WHAT IS NEEDED>
Keep to one stretch of the data below, the lines from the one with "on_disk (OpenSqlite c.(Config.cf_data))." up to and including the one with "Definition choice_file (fs", and return that stretch exactly.

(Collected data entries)
--------------------------------------------------

(* ===== verification/Admin.v ===== *)
(** The commands of the administrator on the machine ([cmd/webfleet/control.go], the
    backup and restore commands and the dispatch of [cmd/webfleet/main.go], opening a
    database in [internal/store/store.go]): [setup], [config show], [reset], [backup],
    [restore].

    The machine is the environment of the process, the disk of [Backups], and the
    PostgreSQL databases by their URL.  The parameters are those of [Config], of
    [Migrations] and of [Auth]; the tables of the accounts are a part of the tables of
    the database.  The path in the error of a file operation is left out. *)
From stdpp Require Import gmap.
From S2P Require Import Prelude GoStr GoPath GoFlag UnitFile SqlM DataDir Netguard Schema Access Auth Parts Migrations Backups CommandLine Contracts.
From S2P Require Config.
Open Scope string_scope.
Open Scope Z_scope.
Open Scope wf_scope.
Open Scope sql_scope.

(** ** Definitions *)

(** What a command prints, prints as diagnostics, and exits with. *)
Record exit := mk_exit { ex_code : Z; ex_out : string; ex_err : string }.
Definition line (s : string) : string := s ++ String nl "".
Definition failed (e : string) : exit := mk_exit 1 "" (line ("webfleet: " ++ e)).
Definition usage (s : string) : exit := mk_exit 2 "" (line ("usage: " ++ s)).

Section Commands.
Context {T : Type} `{HT : !Part adb T}.
Abbreviation disk := (list (string * fnode (T := T))).
Record host := mk_host { hs_env : Config.environ; hs_disk : disk; hs_pg : gmap string (sdb T) }.

(** The parameters of [Backups], [Config], [Migrations] and [Auth]; [fresh] is a
    database without tables, [reach] whether PostgreSQL answers at a URL. *)
Variable me : ids.
Variable cwd : option string.
Variable ParseDuration : string -> result Z.
Variable ParseAddr : string -> option addr.
Variable ParsePrefix : string -> option prefix.
Variable parse_url : string -> result Config.origin.
Variable unmarshal : string -> result Config.DatabaseChoice.
Variable exec_sql : string -> T -> option T.
Variable columns : T -> list (string * string).
Variable fresh : T.
Variable reach : string -> result unit.
Variable accept : list account -> result unit.
Variable Hash : string -> result string.

Definition on_disk {A} (m : M disk A) : M host A := fun '(h, fl) =>
  let '(r, (d, fl')) := m (h.(hs_disk), fl) in (r, (mk_host h.(hs_env) d h.(hs_pg), fl')).
Definition setenv (v : option string) : M host unit := fun '(h, fl) =>
  (Ok tt, (mk_host (match v with Some v => <["WEBFLEET_DATA_DIR" := v]> h.(hs_env) | None => delete "WEBFLEET_DATA_DIR" h.(hs_env) end) h.(hs_disk) h.(hs_pg), fl)).

(** *** Databases *)

(** Statements on the database in a file. *)
Definition on_file {A} (path : string) (m : M (sdb T) A) : M disk A := fun '(fs, fl) =>
  match at_path path fs with
  | Some (File o mode (Sqlite i d)) => let '(r, (d', fl')) := m (d, fl) in (r, (put_path path (File o mode (Sqlite i d')) fs, fl'))
  | _ => (Err "file is not a database", (fs, fl))
  end.
(** SQLite makes the file of a database that is not there; an empty one is a database
    without tables. *)
Definition new_database : sdb T := mk_sdb None 0 None true fresh.
Definition create_database (path : string) : M disk unit := syscall (fun fs =>
  match at_path path fs with
  | None => if in_folder path fs then (Ok tt, put_path path (File me 420 (Sqlite "ok" new_database)) fs) else (Err "unable to open database file", fs)
  | Some (File o mode (Bytes "")) => (Ok tt, put_path path (File o mode (Sqlite "ok" new_database)) fs)
  | _ => (Ok tt, fs)
  end).
(** [Open]. *)
Definition OpenSqlite (dataDir : string) : M disk unit :=
  within_step "create data directory" (MkdirAll me dataDir 448) ;;;
  within_step "secure data directory" (chmod dataDir 448) ;;;
  within_step "ping sqlite database" (create_database (db_path dataDir)) ;;;
  on_file (db_path dataDir) (initialize exec_sql).
Definition on_server {A} (dsn : string) (m : M (sdb T) A) : M host A := fun '(h, fl) =>
  match h.(hs_pg) !! dsn with
  | Some d => let '(r, (d', fl')) := m (d, fl) in (r, (mk_host h.(hs_env) h.(hs_disk) (<[dsn := d']> h.(hs_pg)), fl'))
  | None => (Err "database does not exist", (h, fl))
  end.
Definition OpenPostgres (dsn : string) : M host unit :=
  if trim_space dsn =?s "" then throw "postgres DSN is required" else
  match reach dsn with
  | Err e => throw ("ping postgres: " ++ e)
  | Ok _ => on_server dsn (initializePostgres exec_sql columns)
  end.
(** The database that a configuration names, opened; and statements on it. *)
Definition open_store (c : Config.Config) : M host unit :=
  if negb (c.(Config.cf_db) =?s "") then OpenPostgres c.(Config.cf_db) else on_disk (OpenSqlite c.(Config.cf_data)).
Definition on_store {A} (c : Config.Config) (m : M (sdb T) A) : M host A :=
  if negb (c.(Config.cf_db) =?s "") then on_server c.(Config.cf_db) m else on_disk (on_file (db_path c.(Config.cf_data)) m).
Definition on_tables {A} (m : M adb A) : M (sdb T) A := fun '(d, fl) =>
  let '(r, (t, fl')) := on m (d.(sd_tables), fl) in (r, (set_tables t d, fl')).
(** [store.Provider]. *)
Definition Provider (databaseURL : string) : string := if negb (trim_space databaseURL =?s "") then "postgres" else "sqlite".

(** *** The instance *)

(** [config.Load] with the file of the data directory. *)
Definition choice_file (fs : disk) (dataDir : string) : result (option string) :=
  match at_path (Join2 dataDir "database.json") fs with
  | None => Ok None
  | Some (File _ _ (Bytes b)) => Ok (Some b)
  | Some (File _ _ (Sqlite _ _)) => Err "invalid character 'S' looking for beginning of value"
  | Some (Folder _ _) => Err EISDIR
  end.
Definition load : M host Config.Config := fun '(h, fl) =>
  (Config.Load ParseDuration ParseAddr ParsePrefix parse_url unmarshal cwd h.(hs_env) (choice_file h.(hs_disk)), (h, fl)).
(** [service.InstalledDataDir]: see [Service]. *)
Definition InstalledDataDir : M host (string * bool) :=
  let* r := attempt (on_disk (read_path UnitPath)) in
  match r with
  | Err e => if e =?s ENOENT then ret ("", false) else throw ("cannot use installed service configuration: " ++ e)
  | Ok (Sqlite _ _) => throw "cannot use installed service configuration: not a unit"
  | Ok (Bytes b) =>
      match readManagedUnit b with
      | Err e => throw ("cannot use installed service configuration: " ++ e)
      | Ok m => ret (if m.(um_data) =?s "" then DefaultDataDir else m.(um_data), true)
      end
  end.
(** [withInstalledDataDir] around the rest of a command, and its deferred cleanup. *)
Definition withInstalledDataDir (k : M host exit) : M host exit := fun w =>
  (if negb (trim_space (Config.Getenv w.1.(hs_env) "WEBFLEET_DATA_DIR") =?s "") then k else
   let* r := attempt InstalledDataDir in
   match r with
   | Err e => ret (failed e)
   | Ok (_, false) => k
   | Ok (d, true) => setenv (Some d) ;;; let* x := attempt k in setenv None ;;; lift x
   end) w.
(** [if err != nil { print; return 1 }]. *)
Definition or_exit {A} (m : M host A) (what : string) (k : A -> M host exit) : M host exit :=
  let* r := attempt m in
  match r with Err e => ret (failed (what ++ e)) | Ok a => k a end.

(** *** [setup] *)

Definition setup_flags : flag_set := [("email", StringFlag); ("email-file", StringFlag); ("username", StringFlag); ("password-file", StringFlag)].
Definition setup_usage : exit := usage "webfleet setup (--email ADDRESS|--email-file FILE) --username NAME --password-file FILE".
Definition read_text (path : string) : M host string :=
  let* c := on_disk (read_path path) in match c with Bytes b => ret b | Sqlite _ _ => ret "SQLite format 3" end.
Definition is_newline (c : ascii) : bool := Ascii.eqb c "013"%char || Ascii.eqb c nl.
Definition create_admin (username email password : string) (now : Z) : M host exit :=
  withInstalledDataDir (
    or_exit load "" (fun c =>
    or_exit (open_store c) "" (fun _ =>
    or_exit (on_store c (on_tables (CreateAdmin accept Hash username email (trim_right is_newline password) now))) "" (fun _ =>
    ret (mk_exit 0 (line "Webfleet administrator configured.") ""))))).
Definition runSetup (args : list string) (now : Z) : M host exit :=
  match Parse setup_flags args with
  | Err _ => ret setup_usage
  | Ok p =>
      if negb (match p.(rest_args) with [] => true | _ => false end) || (flag_value p "password-file" =?s "") then ret setup_usage else
      let email_file := flag_value p "email-file" in
      or_exit (if email_file =?s "" then ret (flag_value p "email") else let* b := read_text email_file in ret (trim_space b)) "" (fun email =>
      if email =?s "" then ret (mk_exit 2 "" (line "webfleet: --email or --email-file is required")) else
      or_exit (read_text (flag_value p "password-file")) "" (fun password => create_admin (flag_value p "username") email password now))
  end.

(** *** [config show] *)

Variable show_json : list (string * string) -> string.
Definition runConfig (args : list string) : M host exit :=
  let bad := usage "webfleet config show [--json]" in
  match Parse [("json", BoolFlag)] args with
  | Err _ => ret bad
  | Ok p =>
      if negb (match p.(rest_args) with ["show"] => true | _ => false end) then ret bad else
      withInstalledDataDir (or_exit load "" (fun c =>
      let db := Provider c.(Config.cf_db) in
      ret (mk_exit 0
        (if flag_value p "json" =?s "true"
         then line (show_json [("project", "webfleet"); ("dataDir", c.(Config.cf_data)); ("databaseProvider", db); ("listen", c.(Config.cf_listen))])
         else line ("Data directory: " ++ c.(Config.cf_data)) ++ line ("Database: " ++ db) ++ line ("Listen: " ++ c.(Config.cf_listen))) "")))
  end.

(** *** [reset] *)

(** [stdin] is what the operator types. *)
Definition first_line (s : string) : string := match cut nl s with Some (a, _) => a | None => s end.
Definition confirmWebfleet (want supplied stdin : string) : bool :=
  if negb (supplied =?s "") then supplied =?s want else trim_space (first_line stdin) =?s want.
Definition prompt (want supplied : string) : string := if negb (supplied =?s "") then "" else "Type " ++ Quote want ++ " to continue: ".
Definition prompted (want supplied : string) (m : M host exit) : M host exit :=
  let* x := m in ret (mk_exit x.(ex_code) x.(ex_out) (prompt want supplied ++ x.(ex_err))).
Definition owner_of (n : fnode (T := T)) : ids := match n with Folder o _ | File o _ _ => o end.
(** [preserveResetDirOwner]. *)
Definition preserveResetDirOwner (dir : string) (info : fnode (T := T)) : M disk unit := chown dir (owner_of info).
Definition reset_done (mode : string) : exit := mk_exit 0 (line ("Webfleet " ++ mode ++ " reset complete. A timestamped backup was retained.")) "".
Definition replace_dir (dataDir stamp : string) (info : fnode) : M host exit :=
  or_exit (on_disk (rename dataDir (dataDir ++ ".reset-" ++ stamp))) "back up data directory: " (fun _ =>
  or_exit (on_disk (MkdirAll me dataDir 448)) "" (fun _ =>
  or_exit (on_disk (preserveResetDirOwner dataDir info)) "preserve data directory ownership: " (fun _ =>
  ret (reset_done "all")))).
Definition reset_all (dataDir stamp : string) : M host exit :=
  let* s := attempt (on_disk (stat_path dataDir)) in
  if match s with Err e => e =?s ENOENT | Ok _ => false end then ret (mk_exit 0 "" "") else
  let* info := attempt (on_disk (stat_path dataDir)) in
  match info with Err _ => ret (mk_exit 1 "" "") | Ok info => replace_dir dataDir stamp info end.
(** The transaction that forgets the accounts; what refers to them goes with them. *)
Definition forget_accounts : M (sdb T) unit :=
  transaction "" "" (
    exec_opt (run_statement exec_sql "DELETE FROM sessions") ;;;
    exec_opt (run_statement exec_sql "DELETE FROM users")).
(** [Backup] of the open database in a file. *)
Definition backup_file (path destination : string) : M disk unit := fun '(fs, fl) =>
  match at_path path fs with
  | Some (File _ _ (Sqlite _ d)) => Backup me cwd d destination (fs, fl)
  | _ => (Err "file is not a database", (fs, fl))
  end.
Definition reset_auth (dataDir stamp : string) : M host exit :=
  or_exit (on_disk (OpenSqlite dataDir)) "" (fun _ =>
  or_exit (on_disk (backup_file (db_path dataDir) (dataDir ++ "/reset-auth-" ++ stamp ++ ".db"))) "back up database: " (fun _ =>
  or_exit (on_disk (on_file (db_path dataDir) forget_accounts)) "" (fun _ =>
  ret (reset_done "auth")))).
Definition reset_usage : exit := usage "webfleet reset (--auth|--all) [--confirm 'WEBFLEET AUTH|WEBFLEET ALL']".
Definition runReset (args : list string) (stdin stamp : string) : M host exit :=
  match Parse [("auth", BoolFlag); ("all", BoolFlag); ("confirm", StringFlag)] args with
  | Err _ => ret reset_usage
  | Ok p =>
      let auth := flag_value p "auth" =?s "true" in
      let all := flag_value p "all" =?s "true" in
      if negb (match p.(rest_args) with [] => true | _ => false end) || Bool.eqb auth all then ret reset_usage else
      withInstalledDataDir (or_exit load "" (fun c =>
      let want := "WEBFLEET " ++ (if all then "ALL" else "AUTH") in
      prompted want (flag_value p "confirm") (
      if negb (confirmWebfleet want (flag_value p "confirm") stdin) then ret (mk_exit 1 "" (line "webfleet: confirmation did not match; nothing changed")) else
      if negb (c.(Config.cf_db) =?s "")
      then ret (mk_exit 1 "" (line "webfleet: reset currently requires the SQLite provider; use a database-native backup/reset workflow for PostgreSQL")) else
      if all then reset_all c.(Config.cf_data) stamp else reset_auth c.(Config.cf_data) stamp)))
  end.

--------------------------------------------------

SOLUTION TO THIS PROBLEM>
  if negb (c.(Config.cf_db) =?s "") then OpenPostgres c.(Config.cf_db) else on_disk (OpenSqlite c.(Config.cf_data)).
Definition on_store {A} (c : Config.Config) (m : M (sdb T) A) : M host A :=
  if negb (c.(Config.cf_db) =?s "") then on_server c.(Config.cf_db) m else on_disk (on_file (db_path c.(Config.cf_data)) m).
Definition on_tables {A} (m : M adb A) : M (sdb T) A := fun '(d, fl) =>
  let '(r, (t, fl')) := on m (d.(sd_tables), fl) in (r, (set_tables t d, fl')).
(** [store.Provider]. *)
Definition Provider (databaseURL : string) : string := if negb (trim_space databaseURL =?s "") then "postgres" else "sqlite".

(** *** The instance *)

(** [config.Load] with the file of the data directory. *)
Definition choice_file (fs : disk) (dataDir : string) : result (option string) :=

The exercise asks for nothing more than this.